··· Data for this task

(* ===== verification/Drafts.v ===== *)
(** * Drafts: what a transaction has locked and written

    A transaction that will be published as one step is a draft: it knows the
    committed version of the rows it locked, and its own version of the rows
    it wrote; everything else it shows as committed. The rules take a draft
    through the statements of an operation to its COMMIT. *)

From Stdlib Require Import Ascii ZArith.
From S2P Require Import Prelude External Schema Effects Evolution Cimd OAuth Jose Credentials CredentialsSpec StoresSpec StoresInvariant Transitions Concurrency ConcurrencyTheory Pools Confinement.

(** ** Versions of rows *)

Record version := Version {
  vn_row : RowId;
  vn_value : option (row_type vn_row);
}.
(** The version of a row in [d]. *)
Definition version_in (d : DB) (r : RowId) : version := Version r (row_get r d).
Definition is_in (d : DB) (v : version) : Prop := row_get (vn_row v) d = vn_value v.

(** [d] is [c] with the rows written. *)
Record shows (ws : list version) (c d : DB) : Prop := {
  sh_written : Forall (is_in d) ws;
  sh_rest : forall r, r ∉ map vn_row ws -> row_get r d = row_get r c;
}.

Lemma shows_nothing c d : shows [] c d -> d = c.
Proof. intros [_ Hr]. apply db_ext. intros r. apply Hr. set_solver. Qed.
Lemma shows_same c : shows [] c c.
Proof. by split. Qed.

Lemma shows_eq ws c d d' : shows ws c d -> shows ws c d' -> d = d'.
Proof.
  intros [Hw Hr] [Hw' Hr']. apply db_ext. intros r.
  destruct (decide (r ∈ map vn_row ws)) as [Hin|Hin]; [|by rewrite Hr, Hr'].
  apply list_elem_of_fmap in Hin as (v & -> & Hv). rewrite list.Forall_forall in Hw, Hw'.
  by rewrite (Hw _ Hv), (Hw' _ Hv).
Qed.

(** One more row written. *)
Lemma shows_write ws c d d' r :
  shows ws c d -> r ∉ map vn_row ws -> touches [r] d d' -> shows (version_in d' r :: ws) c d'.
Proof.
  intros [Hw Hr] Hn Ht. split.
  - constructor; [done|]. rewrite list.Forall_forall in *. intros v Hv. unfold is_in.
    rewrite Ht; [by apply Hw|]. intros <-%list_elem_of_singleton. apply Hn, list_elem_of_fmap. by exists v.
  - intros r' Hr'. simpl in Hr'. rewrite Ht by set_solver. apply Hr. set_solver.
Qed.

(** More rows written. *)
Lemma shows_writes ws c d d' rs :
  shows ws c d -> (forall r, r ∈ rs -> r ∉ map vn_row ws) -> touches rs d d' ->
  shows (map (version_in d') rs ++ ws) c d'.
Proof.
  intros [Hw Hr] Hn Ht. split.
  - apply Forall_app_2; rewrite list.Forall_forall in *; [by intros v (r & -> & _)%list_elem_of_fmap|].
    intros v Hv. unfold is_in. rewrite Ht; [by apply Hw|]. intros Hin. eapply Hn; [exact Hin|].
    apply list_elem_of_fmap. by exists v.
  - intros r Hin. rewrite map_app, map_map in Hin. simpl in Hin. rewrite map_id in Hin.
    rewrite Ht by set_solver. apply Hr. set_solver.
Qed.

(** A row that was not written is the committed one. *)
Lemma shows_row ws c d r : shows ws c d -> r ∉ map vn_row ws -> row_get r d = row_get r c.
Proof. intros [_ Hr]. apply Hr. Qed.

(** ** Drafts *)

(** From [c] on, as rows move, it holds. *)
Definition always (P : DB -> Prop) (c : DB) : Prop := forall c', moves c c' -> P c'.
Lemma always_moves P c c' : moves c c' -> always P c -> always P c'.
Proof. intros Hm Ha c2 Hm2. apply Ha. by etrans. Qed.
Lemma always_now P c : always P c -> P c.
Proof. intros Ha. by apply Ha. Qed.

(** [P] holds from now on; [ks] are the rows locked, as committed; [ws] the
    rows written, all in the innermost level. *)
Record draft (P : DB -> Prop) (ks ws : list version) (c : DB) (tx : list Level) : Prop := {
  dr_fact : always P c;
  dr_kept : Forall (fun v => vn_row v ∈ held tx /\ is_in c v) ks;
  dr_held : Forall (fun v => vn_row v ∈ held tx) ws;
  dr_shows : shows ws c (tx_view c tx);
  dr_below : tx_view c (tail tx) = c;
}.

Lemma draft_start P c : always P c -> draft P [] [] c (push_level c []).
Proof. intros Hp. split; [done..| |done]. rewrite push_view. apply shows_same. Qed.

Lemma draft_learn (P' P : DB -> Prop) ks ws c tx :
  always P' c -> draft P ks ws c tx -> draft (fun d => P' d /\ P d) ks ws c tx.
Proof. intros Hp' [Hp Hk Hh Hs Hb]. split; [|done..]. intros c' Hm. split; [by apply Hp'|by apply Hp]. Qed.

Lemma unwritten_rely tx c c1 : rely tx c c1 -> tx_view c (tail tx) = c -> tx_view c1 (tail tx) = c1.
Proof.
  destruct tx as [|lv below]; [done|]. intros Hr%rely_below Hb. apply db_ext. intros r. simpl in *.
  destruct (decide (r ∈ held below)) as [Hh|Hh]; [|by apply tx_view_free].
  rewrite (tx_view_rely _ _ _ _ Hr Hh), Hb. symmetry. by apply Hr.
Qed.

Lemma draft_env P ks ws c c1 tx : env tx c c1 -> draft P ks ws c tx -> draft P ks ws c1 tx.
Proof.
  intros [[Hm Ha] _ _] [Hp Hk Hh [Hw Hr] Hb]. split; [by eapply always_moves| |done|split|by apply (unwritten_rely _ c)].
  - eapply list.Forall_impl; [exact Hk|]. intros v [Hv Hi]. split; [done|]. unfold is_in. by rewrite Ha.
  - rewrite list.Forall_forall in *. intros v Hv. unfold is_in. specialize (Hh _ Hv). specialize (Hw _ Hv).
    destruct tx as [|lv below]; [by apply not_elem_of_nil in Hh|].
    rewrite tx_view_get, decide_True by done. unfold is_in in Hw. by rewrite tx_view_get, decide_True in Hw.
  - intros r Hn. specialize (Hr r Hn). destruct (decide (r ∈ held tx)) as [Hh'|Hh'].
    + destruct tx as [|lv below]; [by apply not_elem_of_nil in Hh'|].
      rewrite tx_view_get, decide_True in * by done. by rewrite Ha.
    + by apply tx_view_free.
Qed.

(** What is known of the committed database. *)
Definition known (P : DB -> Prop) (ks : list version) (c : DB) : Prop := always P c /\ Forall (is_in c) ks.
Lemma draft_known P ks ws c tx : draft P ks ws c tx -> known P ks c.
Proof. intros [Hp Hk _ _ _]. split; [done|]. eapply list.Forall_impl; [exact Hk|]. by intros v []. Qed.

(** *** Savepoints *)

Lemma draft_push P ks c tx : draft P ks [] c tx -> draft P ks [] c (push_level c tx).
Proof.
  intros [Hp Hk Hh Hs _]. split; [done..| |by apply shows_nothing]. by rewrite push_view.
Qed.
Lemma draft_merge P ks ws c lv lv' :
  draft P ks ws c [lv; lv'] -> draft P ks ws c [merge_level lv lv'].
Proof. intros [Hp Hk Hh Hs _]. split; [done|by rewrite merge_held..|by rewrite merge_view|done]. Qed.
(** The savepoint is dropped: what the level below holds is still held. *)
Lemma draft_drop P ks ks' ws c lv lv' :
  draft P ks ws c [lv; lv'] -> ks' ⊆ ks -> Forall (fun v => vn_row v ∈ held [lv']) ks' ->
  draft P ks' [] c [lv'].
Proof.
  intros [Hp Hk _ _ Hb] Hsub Hh. cbn [tail] in Hb. split; [done| |done|rewrite Hb; apply shows_same|done].
  rewrite list.Forall_forall in *. intros v Hv. split; [by apply Hh|]. by apply Hk, Hsub.
Qed.

(** ** Rules *)

(** A statement that only reads. *)
Definition reads (R : Type) (s : stmt R) : Prop := forall clk d r d', exec s clk d = Ok (r, d') -> d' = d.

Lemma reads_select {R} (f : (Uuid -> Z) -> DB -> R) : reads R (select f).
Proof. intros clk d r d' H. simpl in H. by simplify_eq. Qed.
Lemma reads_for_update {R} lk (f : (Uuid -> Z) -> DB -> R) : reads R (select_for_update lk f).
Proof. intros clk d r d' H. simpl in H. by simplify_eq. Qed.
Lemma reads_fetch_one {R} (s : stmt (option R)) : reads _ s -> reads R (fetch_one s).
Proof.
  intros Hs clk d r d' H. simpl in H.
  destruct (exec s clk d) as [[[r'|] d1]|] eqn:He; simplify_eq. by eapply Hs.
Qed.

Section Rules.
Context {G : Type} (L : Ledger G) {E : Type} `{!FromDb E}.
Notation cwp := (cwp L).
Implicit Types (ks ws : list version).

(** The draft after a statement of its transaction. *)
Lemma draft_statement {R} P ks ks' ws ws' c lv below (s : stmt R) clk r v' :
  fine s (tx_view c (lv :: below)) -> exec s clk (tx_view c (lv :: below)) = Ok (r, v') ->
  draft P ks ws c (lv :: below) -> shows ws' c v' ->
  Forall (fun v => vn_row v ∈ locks s (tx_view c (lv :: below)) /\ is_in c v) ks' ->
  Forall (fun v => vn_row v ∈ locks s (tx_view c (lv :: below)) \/ v ∈ ws) ws' ->
  draft P (ks' ++ ks) ws' c
    ({| lv_held := locks s (tx_view c (lv :: below)) ++ lv_held lv; lv_db := v' |} :: below).
Proof.
  intros Hf Hx [Hp Hk Hh _ Hb] Hs Hk' Hw'. split; [done|..|done].
  - apply Forall_app_2; (eapply list.Forall_impl; [eassumption|]); intros v [Hv Hi]; (split; [|done]);
      rewrite held_cons in *; simpl; set_solver.
  - rewrite list.Forall_forall in *. intros v Hv. rewrite held_cons. simpl.
    destruct (Hw' _ Hv) as [Hl|Hin]; [set_solver|]. specialize (Hh _ Hin). rewrite held_cons in Hh. set_solver.
  - by rewrite (stmt_view _ _ _ _ Hf _ _ _ Hx).
Qed.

······

- **What you will do**: From the entries, work out how many lines include the word "locks", answering with the number only.

- **Solution for this problem**: 3